First met in O'Nan's Wish You Were Here, 80-year-old Emily Maxwell, Henry's widow for almost seven years, is used to being alone. She enjoys a comfortable friendship with her ancient Springer spaniel, Rufus, and parses out her days in circumscribed ways that suit her. On Tuesdays, she has breakfast at a local restaurant with her sister-in-law, Arlene; on Wednesdays, Betty, the cleaning lady, comes to the house. Betty also cleans for Arlene, so she often acts as interlocutor, interpreter and benign tale-bearer between the two women. Arlene, terrible driver that she is, has been designated driver for the duo's Tuesday morning forays because Emily hasn't driven for many years. One morning, Arlene has a slight stroke in the restaurant, and that event changes the status quo.
Emily has been content to listen to her favorite classical music radio program, work on a crossword puzzle, eat when and what she pleases and take a brief nap in Henry's chair if she feels like it. Now, she finds herself called upon to wait on Arlene. She doesn't begrudge Arlene her time; it's simply an unexpected alteration. This change sets in motion several others.
Henry's car is an enormous Oldsmobile, so, after due consideration, Emily buys a more suitable car, one that gets better gas mileage and is easier to handle. With that purchase, Emily is no longer hostage to Arlene's schedule. She can get to the library and the grocery store on her own, even go places occasionally without Arlene. Her world opens up, but some things don't change. She marks the passing year by visits from her children at Easter, Thanksgiving and Christmas--and the very special week spent every summer at Chautauqua. She still cannot love her daughter-in-law; is still disappointed in her daughter, Margaret, a recovering alcoholic; and her grown grandchildren still can't manage to send thank-you notes in a timely fashion, if at all.
Woven through her everyday life are Emily's reflections on herself and the world around her: she knows that she likes to have her own way and pouts if she doesn't get it; puzzles over why her neighbor stands on her porch at 3 a.m., stark naked in the light of the moon (but she would never ask); finds fault with the Garden Show and the Art Museum exhibit-- and knows that she is simply flailing her own important air; no one else is paying attention.

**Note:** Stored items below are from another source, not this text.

(** C7 (as stated). A payload with an empty [candidates] list: line 94
    raises [IndexError]. *)
Lemma empty_candidates_raise :
  extract_text (PyDict [(lit "candidates", PyList [])]) = Raise IndexError.
Proof. reflexivity. Qed.

(** C7 (amended). On a payload that is an object whose expected fields,
    where present, have the expected shape (candidates and parts: lists
    starting with an object; content: an object; text: a string), line 94
    returns: the empty string when [candidates], [content], [parts] or
    [text] is absent, the stripped text otherwise. *)
Theorem extract_text_defaults (d : list (pystr * pyval)) :
  (dict_get d (lit "candidates") = None -> extract_text (PyDict d) = Return [])
  /\ forall c cs,
      dict_get d (lit "candidates") = Some (PyList (PyDict c :: cs)) ->
      (dict_get c (lit "content") = None -> extract_text (PyDict d) = Return [])
      /\ forall ct,
          dict_get c (lit "content") = Some (PyDict ct) ->
          (dict_get ct (lit "parts") = None ->
           extract_text (PyDict d) = Return [])
          /\ forall p ps,
              dict_get ct (lit "parts") = Some (PyList (PyDict p :: ps)) ->
              (dict_get p (lit "text") = None ->
               extract_text (PyDict d) = Return [])
              /\ forall s,
                  dict_get p (lit "text") = Some (PyStr s) ->
                  extract_text (PyDict d) = Return (strip s).
Proof.
  split; [intros H | intros c cs H].
  { extract_with_fields. }
  split; [intros H1 | intros ct H1].
  { extract_with_fields. }
  split; [intros H2 | intros p ps H2].
  { extract_with_fields. }
  split; [intros H3 | intros s H3]; extract_with_fields.
Qed.

Lemma extract_text_defaults_witness :
  extract_text (PyDict truncated_payload) = Return [].
Proof.
  apply (proj1
           (proj2
              (proj2 (extract_text_defaults truncated_payload)
                 truncated_candidate [] eq_refl)
              [(lit "role", PyStr (lit "model"))] eq_refl)).
  reflexivity.
Defined.



(* ===================================================================== *)
(** ** Further properties of [app.py] *)
(* ===================================================================== *)

(* ------------------------------------------------------------------ *)
(** *** [str.strip] *)

Lemma lstrip_head (s : pystr) :
  match lstrip s with
  | [] => True
  | c :: _ => isspace c = false
  end.
Proof.
  induction s as [| c s IH]; [exact I |].
  cbn [lstrip]. destruct (isspace c) eqn:Hc; [exact IH | exact Hc].
Qed.

Lemma lstrip_suffix (s : pystr) : exists dropped, s = dropped ++ lstrip s.
Proof.
  induction s as [| c s [dropped IH]]; [exists []; reflexivity |].
  cbn [lstrip]. destruct (isspace c).
  - exists (c :: dropped). cbn [app]. f_equal. exact IH.
  - exists []. reflexivity.
Qed.

Lemma lstrip_fixed (s : pystr) :
  match s with
  | [] => True
  | c :: _ => isspace c = false
  end ->
  lstrip s = s.
Proof.
  destruct s as [| c s]; [reflexivity |]. cbn [lstrip]. intros ->. reflexivity.
Qed.

Lemma strip_head (s : pystr) :
  match strip s with
  | [] => True
  | c :: _ => isspace c = false
  end.
Proof.
  unfold strip.
  destruct (lstrip_suffix (rev (lstrip s))) as [dropped Hsuffix].
  pose proof (lstrip_head s) as Hhead.
  apply (f_equal (@rev N)) in Hsuffix.
  rewrite rev_involutive, rev_app_distr in Hsuffix.
  rewrite Hsuffix in Hhead.
  destruct (rev (lstrip (rev (lstrip s)))) as [| c rest]; [exact I |].
  exact Hhead.
Qed.

Lemma strip_last (s : pystr) :
  match rev (strip s) with
  | [] => True
  | c :: _ => isspace c = false
  end.
Proof. unfold strip. rewrite rev_involutive. apply lstrip_head. Qed.

Lemma strip_idempotent (s : pystr) : strip (strip s) = strip s.
Proof.
  unfold strip at 1.
  rewrite (lstrip_fixed (strip s) (strip_head s)).
  rewrite (lstrip_fixed (rev (strip s)) (strip_last s)).
  apply rev_involutive.
Qed.

(* ------------------------------------------------------------------ *)
(** *** The prompt (lines 70-79 and 118) *)

(** X1. Rendering the prompt never raises and puts the user text, as it
    is, between the system instructions followed by the question header
    and a suffix that does not depend on it: braces in the user text are
    not read as replacement fields. *)
Theorem prompt_frames_user_text :
  exists suffix,
    forall user_text,
      str_format PROMPT_TEMPLATE None
        [(lit "system", SYSTEM_INSTRUCTIONS); (lit "user", user_text)]
      = Return (SYSTEM_INSTRUCTIONS ++ lit "\n\nUser question:\n"
                ++ user_text ++ suffix).
Proof.
  eexists. intros user_text. rewrite prompt_renders. unfold rendered_prompt.
  f_equal. f_equal.
  change (lit "\n\nUser question:\n") with (lit "\n\n" ++ lit "User question:\n").
  rewrite <- app_assoc. reflexivity.
Qed.

(* ------------------------------------------------------------------ *)
(** *** [telegram_send] (lines 96-101) *)

(** X2. The payload of a send always carries the chat id, the text and
    the Markdown parse mode; it carries [reply_to_message_id] exactly
    when [reply_to] is truthy, so [None] and a message id of 0 give an
    unthreaded send. *)
Theorem send_payload_fields chat_id txt reply_to :
  dict_get (send_payload chat_id txt reply_to) (lit "chat_id") = Some chat_id
  /\ dict_get (send_payload chat_id txt reply_to) (lit "text") = Some (PyStr txt)
  /\ dict_get (send_payload chat_id txt reply_to) (lit "parse_mode")
     = Some (PyStr (lit "Markdown"))
  /\ dict_get (send_payload chat_id txt reply_to) (lit "reply_to_message_id")
     = (if truthy reply_to then Some reply_to else None)
  /\ List.length (send_payload chat_id txt reply_to)
     = (if truthy reply_to then 4 else 3).
Proof.
  unfold send_payload. destruct (truthy reply_to); repeat split; reflexivity.
Qed.

(** X3. [telegram_send] issues exactly one call and never looks at the
    status of the answer: any response, a 4xx or 5xx included, makes it
    return; it raises only when no response arrives. *)
Theorem telegram_send_ignores_status env world chat_id txt reply_to tr :
  snd (telegram_send env world chat_id txt reply_to tr)
  = tr ++ [send_call env chat_id txt reply_to]
  /\ (forall r,
         world tr (send_call env chat_id txt reply_to) = Responds r ->
         fst (telegram_send env world chat_id txt reply_to tr) = Return tt)
  /\ (forall detail,
         world tr (send_call env chat_id txt reply_to) = Fails detail ->
         fst (telegram_send env world chat_id txt reply_to tr)
         = Raise (TransportError detail)).
Proof.
  rewrite telegram_send_eq. cbn [fst snd].
  split; [reflexivity |].
  split; [intros r Hr | intros detail Hd].
  - rewrite Hr. reflexivity.
  - rewrite Hd. reflexivity.
Qed.

Lemma telegram_send_ignores_status_witness :
  fst (telegram_send sample_env (world_rejecting_sends (lit "Answer"))
         (PyInt 42) (lit "*unbalanced") (PyInt 7) [])
  = Return tt.
Proof.
  apply (proj1 (proj2 (telegram_send_ignores_status sample_env
                         (world_rejecting_sends (lit "Answer"))
                         (PyInt 42) (lit "*unbalanced") (PyInt 7) []))
           platform_bad_request).
  vm_compute. reflexivity.
Defined.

For all of this, O'Nan presents the reader with a portrait that transcends the merely mundane, as Emily recalls happy times with family and friends, many of whom are now gone, and anticipates her own mortality with an enviable serenity.--Valerie Ryan
Shelf Talker: At 80, Emily Maxwell muses about her life, the loss of good friends, the joys and disappointments brought about by her children and grandchildren, and contemplates her own mortality. Never morbid, Emily's insouciance and self-knowledge make enjoyable reading.